A smontare la narrazione di sinistra, che descrive un’Italia tremendamente avara nella concessione della cittadinanza, provvede in modo perentorio Eurostat. La parola alle cifre, dunque: nel 2022, quasi un milione di persone (989mila) hanno ottenuto cittadinanza in un paese Ue, circa un quinto in più rispetto all’anno precedente.

Andiamo a vedere come questo macro-dato risulta scomposto Paese per Paese: e viene fuori che il Paese-record è proprio l’Italia. Siamo stati noi la nazione che ha concesso più nuove cittadinanze nel 2022 (per l’esattezza, 213.700, pari al 22% del totale Ue). Medaglia d’argento per la Spagna (181.800 nuove cittadinanze, 18% del totale Ue); bronzo per la Germania (166.600 cittadinanze, pari al 17%). Seguono in classifica la Francia (114.500, pari al 12%) e la Svezia (92.400, pari al 9%).
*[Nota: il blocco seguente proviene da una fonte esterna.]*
(** * inbenta_api_signature: the signature client and its transport adapter

    A shallow embedding of [inbenta_api_signature/__init__.py]: the class
    [SignatureClient], which selects one signature protocol and delegates to
    it, and the class [SignatureAdapter], which signs outgoing requests and
    reports the validity of the signature of a response.

    Python values are dynamically typed; the embedding keeps the part of a
    value that the code observes: its truth value, its [str()], whether it is
    an instance of [BaseVersion], and the protocol attributes it offers.
    Exceptions are an explicit result, and the calls made on a protocol object
    are recorded in the world that every method threads. *)

From Stdlib Require Import Ascii String NArith Lia.
From stdpp Require Import base option strings gmap list.

Local Open Scope string_scope.

(** ** Strings: [str.lower] on the characters that matter here *)

(** [str.lower()] restricted to ASCII: the letters A-Z move to a-z, every
    other byte is kept. No character outside ASCII lower-cases into the
    letter v or the digit 1, so the comparison with a registered version
    name is the one Python makes. *)
Definition ascii_lower (c : ascii) : ascii :=
  let n := N_of_ascii c in
  if ((65 <=? n) && (n <=? 90))%N then ascii_of_N (n + 32) else c.

Fixpoint lower (s : string) : string :=
  match s with
  | EmptyString => EmptyString
  | String c s' => String (ascii_lower c) (lower s')
  end.

(** ** Results and exceptions *)

Inductive PyExc : Type :=
| ValueError (msg : string)
| AttributeError (msg : string)
| ProtocolError (msg : string).

Inductive Result (A : Type) : Type :=
| Ok (a : A)
| Raise (e : PyExc).
Arguments Ok {A} a.
Arguments Raise {A} e.

Definition result_bind {A B} (r : Result A) (f : A -> Result B) : Result B :=
  match r with
  | Ok a => f a
  | Raise e => Raise e
  end.

Definition is_ok {A} (r : Result A) : bool :=
  match r with Ok _ => true | Raise _ => false end.

(** ** A state and exception monad

    A method is a function from the state before the call to its result and
    the state after it. A raised exception keeps the state reached so far,
    as mutation in Python is not rolled back. *)

Definition M (S A : Type) : Type := S -> Result A * S.

Definition ret {S A} (a : A) : M S A := fun s => (Ok a, s).

Definition raise {S A} (e : PyExc) : M S A := fun s => (Raise e, s).

Definition bind {S A B} (m : M S A) (f : A -> M S B) : M S B :=
  fun s =>
    match m s with
    | (Ok a, s') => f a s'
    | (Raise e, s') => (Raise e, s')
    end.

Definition gets {S A} (f : S -> A) : M S A := fun s => (Ok (f s), s).

Definition modify {S} (f : S -> S) : M S unit := fun s => (Ok tt, f s).

Declare Scope py_scope.
Delimit Scope py_scope with py.
Notation "'call!' x <- m ; k" := (bind m (fun x => k))
  (at level 10, x name, m at level 100, k at level 200,
   format "'[v' 'call!'  x  <-  m ; '/' k ']'") : py_scope.

(** ** Headers and query parameters *)

Abbreviation Headers := (gmap string string).
Abbreviation Params := (gmap string string).

(** ** Protocol objects *)

Inductive MethodName : Type :=
| M_genTimestamp
| M_signRequest
| M_getHeaders
| M_validateResponse.

(** The capability set of a protocol object: what the client reads from and
    calls on [self._signProtocol]. Every method can read the clock (its first
    argument) and can raise. [Signature] is what [signRequest] returns and
    [getHeaders] consumes. *)
Module BaseVersion.
Record t {Signature : Type} : Type := {
  SIGNATURE_HEADER : string;
  genTimestamp : nat -> Result string;
  signRequest :
    nat -> string -> option string -> option Params -> option string ->
    option string -> Result Signature;
  getHeaders : nat -> Signature -> Result Headers;
  validateResponse :
    nat -> string -> string -> option string -> Result bool
}.
Arguments t : clear implicits.
End BaseVersion.

Section Objects.

Context {Signature : Type}.

(** An object offering the capability set, as the constructor of the client
    sees it: whether [isinstance(o, BaseVersion)] holds, its truth value,
    its [str()], and its attributes. *)
Record PyObject : Type := {
  isinstance_BaseVersion : bool;
  obj_bool : bool;
  obj_str : string;
  obj_protocol : BaseVersion.t Signature
}.

(** The values the [signatureVersion] argument can take. [PyOther] is any
    other value (a number, a list, ...), seen through [bool()] and
    [str()]. *)
Inductive PyValue : Type :=
| PyNone
| PyStr (s : string)
| PyObj (o : PyObject)
| PyOther (truth : bool) (repr : string).

Definition py_bool (v : PyValue) : bool :=
  match v with
  | PyNone => false
  | PyStr s => negb (String.eqb s "")
  | PyObj o => obj_bool o
  | PyOther b _ => b
  end.

Definition py_str (v : PyValue) : string :=
  match v with
  | PyNone => "None"
  | PyStr s => s
  | PyObj o => obj_str o
  | PyOther _ r => r
  end.

(** [a or b] *)
Definition py_or (a b : PyValue) : PyValue := if py_bool a then a else b.

(** [isinstance(v, BaseVersion)] *)
Definition isinstance (v : PyValue) : bool :=
  match v with
  | PyObj o => isinstance_BaseVersion o
  | _ => false
  end.

(** [d.get(k)] on a dictionary of protocol objects. *)
Definition dict_get (d : gmap string PyObject) (k : string) : PyValue :=
  match d !! k with
  | Some o => PyObj o
  | None => PyNone
  end.

(** ** The world: the clock and the calls made on protocol objects *)

Record Call : Type := { call_receiver : PyObject; call_method : MethodName }.

Record World : Type := { now : nat; calls : list Call }.

Definition log_call (o : PyObject) (m : MethodName) (w : World) : World :=
  {| now := now w;
     calls := calls w ++ [ {| call_receiver := o; call_method := m |} ] |}.

End Objects.

Arguments PyObject : clear implicits.
Arguments PyValue : clear implicits.
Arguments Call : clear implicits.
Arguments World : clear implicits.

(** ** class SignatureClient *)

Module SignatureClient.
Section Client.

Context {Signature : Type}.

(** The constructor of the protocol class [V1], from
    [inbenta_api_signature/protocol.py]: [V1(signatureKey, baseUrl=baseUrl)]. *)
Variable V1 : string -> option string -> PyObject Signature.

Record t : Type := { _signProtocol : PyValue Signature }.

Definition unsupported : PyExc :=
  ValueError "Signature Version is not correct. Supported versions: [v1]".

(** The dictionary literal of the constructor: one entry, built eagerly. *)
Definition registry (signatureKey : string) (baseUrl : option string)
  : gmap string (PyObject Signature) :=
  {[ "v1" := V1 signatureKey baseUrl ]}.

Definition __init__ (signatureKey : string) (baseUrl : option string)
    (signatureVersion : PyValue Signature) : Result t :=
  let signatureVersion := py_or signatureVersion (PyStr "v1") in
  let signatureVersion :=
    if negb (isinstance signatureVersion) then
      dict_get (registry signatureKey baseUrl)
               (lower (py_str signatureVersion))
    else signatureVersion in
  if negb (py_bool signatureVersion) then Raise unsupported
  else Ok {| _signProtocol := signatureVersion |}.

(** The state a method runs in: the client object and the world. *)
Record State : Type := { self : t; world : World Signature }.

(** Reading an attribute of [self._signProtocol]: only an object has the
    protocol attributes. *)
Definition signProtocol : M State (PyObject Signature) :=
  fun st =>
    match _signProtocol (self st) with
    | PyObj o => (Ok o, st)
    | _ => (Raise (AttributeError "protocol attribute"), st)
    end.

(** Calling method [m] of protocol object [o]. *)
Definition invoke {A} (o : PyObject Signature) (m : MethodName)
    (f : nat -> Result A) : M State A :=
  fun st =>
    (f (now (world st)),
     {| self := self st; world := log_call o m (world st) |}).

Local Open Scope py_scope.

Definition SIGNATURE_HEADER : M State string :=
  call! o <- signProtocol;
  ret (BaseVersion.SIGNATURE_HEADER (obj_protocol o)).

Definition genTimestamp : M State string :=
  call! o <- signProtocol;
  invoke o M_genTimestamp (BaseVersion.genTimestamp (obj_protocol o)).

Definition signRequest (url : string) (params : option Params)
    (body : option string) (method : option string)
    (timestamp : option string) : M State Headers :=
  call! o <- signProtocol;
  call! signature <-
    invoke o M_signRequest
      (fun clock =>
         BaseVersion.signRequest (obj_protocol o) clock
           url method params body timestamp);
  call! o' <- signProtocol;
  invoke o' M_getHeaders
    (fun clock => BaseVersion.getHeaders (obj_protocol o') clock signature).

Definition validateResponse (signature : string) (body : string)
    (timestamp : option string) : M State bool :=
  call! o <- signProtocol;
  invoke o M_validateResponse
    (fun clock =>
       BaseVersion.validateResponse (obj_protocol o) clock
         signature body timestamp).

(** The state after the methods [ms] were called, in this order, on [o]:
    nothing but the record of calls has changed. *)
Definition after_calls (o : PyObject Signature) (ms : list MethodName)
    (st : State) : State :=
  {| self := self st;
     world :=
       {| now := now (world st);
          calls :=
            calls (world st)
            ++ map (fun m => {| call_receiver := o; call_method := m |}) ms
       |} |}.

(** The public operations, as a caller issues them one after the other. A
    caller that catches an exception goes on with the same client. *)
Inductive Op : Type :=
| Read_SIGNATURE_HEADER
| Call_genTimestamp
| Call_signRequest (url : string) (params : option Params)
    (body : option string) (method : option string)
    (timestamp : option string)
| Call_validateResponse (signature : string) (body : string)
    (timestamp : option string).

Definition perform (op : Op) (st : State) : State :=
  match op with
  | Read_SIGNATURE_HEADER => snd (SIGNATURE_HEADER st)
  | Call_genTimestamp => snd (genTimestamp st)
  | Call_signRequest url params body method timestamp =>
      snd (signRequest url params body method timestamp st)
  | Call_validateResponse signature body timestamp =>
      snd (validateResponse signature body timestamp st)
  end.

Fixpoint run (ops : list Op) (st : State) : State :=
  match ops with
  | [] => st
  | op :: ops' => run ops' (perform op st)
  end.

End Client.
End SignatureClient.

Arguments SignatureClient.t : clear implicits.
Arguments SignatureClient.State : clear implicits.

(** ** Requests and responses of the transport *)

(** The prepared request handed to [add_headers]. *)
Record Request : Type := {
  url : string;
  method : option string;
  body : option string;
  headers : Headers
}.

(** The response object built by the transport: its headers and its decoded
    body. *)
Record Response : Type := {
  response_headers : Headers;
  text : string
}.

(** [bool(d.get(k))] fails for a missing key and for an empty value. *)
Definition truthy_header (v : option string) : option string :=
  match v with
  | Some s => if String.eqb s "" then None else Some s
  | None => None
  end.

(** ** class SignatureAdapter *)

Module SignatureAdapter.
Section Adapter.

Context {Signature : Type}.
Variable V1 : string -> option string -> PyObject Signature.

(** The transport this adapter extends: what the connection hands over and
    [HTTPAdapter.build_response], which turns it into a response object. *)
Context {RawResponse : Type}.
Variable HTTPAdapter_build_response : Request -> RawResponse -> Response.

Record t : Type := {
  _client : SignatureClient.t Signature;
  _timestamp : option string
}.

(** The response object after [build_response]: the response of the
    transport with its new attribute [validSignature], which holds [None],
    [True] or [False]. *)
Record Validated : Type := {
  response : Response;
  validSignature : option bool
}.

Record State : Type := { self : t; world : World Signature }.
(** One round of the loop of [removeInvalidCharctersInSentence]. *)
Lemma truncation_round (sentence ch : string) :
  (if indexOf sentence ch =? -1 then sentence
   else slice sentence 0 (indexOf sentence ch))
  = cutAt ch sentence.
Proof.
  unfold indexOf. rewrite indexOfFrom_firstOccurrence, cutAt_firstOccurrence.
  destruct (firstOccurrence sentence ch) as [n|]; [|reflexivity].
  replace (0 + Z.of_nat n =? -1) with false by (symmetry; apply Z.eqb_neq; lia).
  apply slice_prefix.
Qed.

Lemma removeInvalid_sequential (searchSentence : string) :
  Kubesec.removeInvalidCharctersInSentence searchSentence
    Kubesec.kubesecSelectorInvalidCharcters
  = cutAt "-" (cutAt "==" (cutAt "|" searchSentence)).
Proof.
  unfold Kubesec.removeInvalidCharctersInSentence,
    Kubesec.kubesecSelectorInvalidCharcters.
  cbn [fold_left]. now rewrite !truncation_round.
Qed.

Lemma startsWith_empty (s : string) : startsWith s "" = true.
Proof. destruct s; reflexivity. Qed.

Lemma startsWith_one (c p : ascii) (rest : string) :
  startsWith (String c rest) (String p "") = Ascii.eqb p c.
Proof. cbn. rewrite startsWith_empty. apply andb_true_r. Qed.

Lemma cutAt_cons (pat : string) (c : ascii) (rest : string) :
  cutAt pat (String c rest) =
  if startsWith (String c rest) pat then "" else String c (cutAt pat rest).
Proof. reflexivity. Qed.

Lemma cutAt_empty (p : ascii) (pat : string) : cutAt (String p pat) "" = "".
Proof. reflexivity. Qed.

(** Cutting at [|] does not change whether a string starts with [=]. *)
Lemma startsWith_eq_after_bar (s : string) :
  startsWith (cutAt "|" s) "=" = startsWith s "=".
Proof.
  destruct s as [|c rest]; [reflexivity|].
  rewrite cutAt_cons, !startsWith_one.
  destruct (Ascii.eqb_spec "|"%char c) as [<-|]; [reflexivity|].
  now rewrite startsWith_one.
Qed.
E l’Italia mantiene il primato anche se si considera il maggior incremento nel 2022 rispetto al 2021: più 92.200, contro il più 37.600 della Spagna e il più 36.600 della Germania. Sul lato opposto della classifica, le diminuzioni maggiori si sono registrate in Francia (meno 15.900), in Olanda (meno 9.300) e in Portogallo (meno 3.700). Quanto ai beneficiari delle concessioni, in testa risultano marocchini (112.700), siriani (90.400) e albanesi (50.300).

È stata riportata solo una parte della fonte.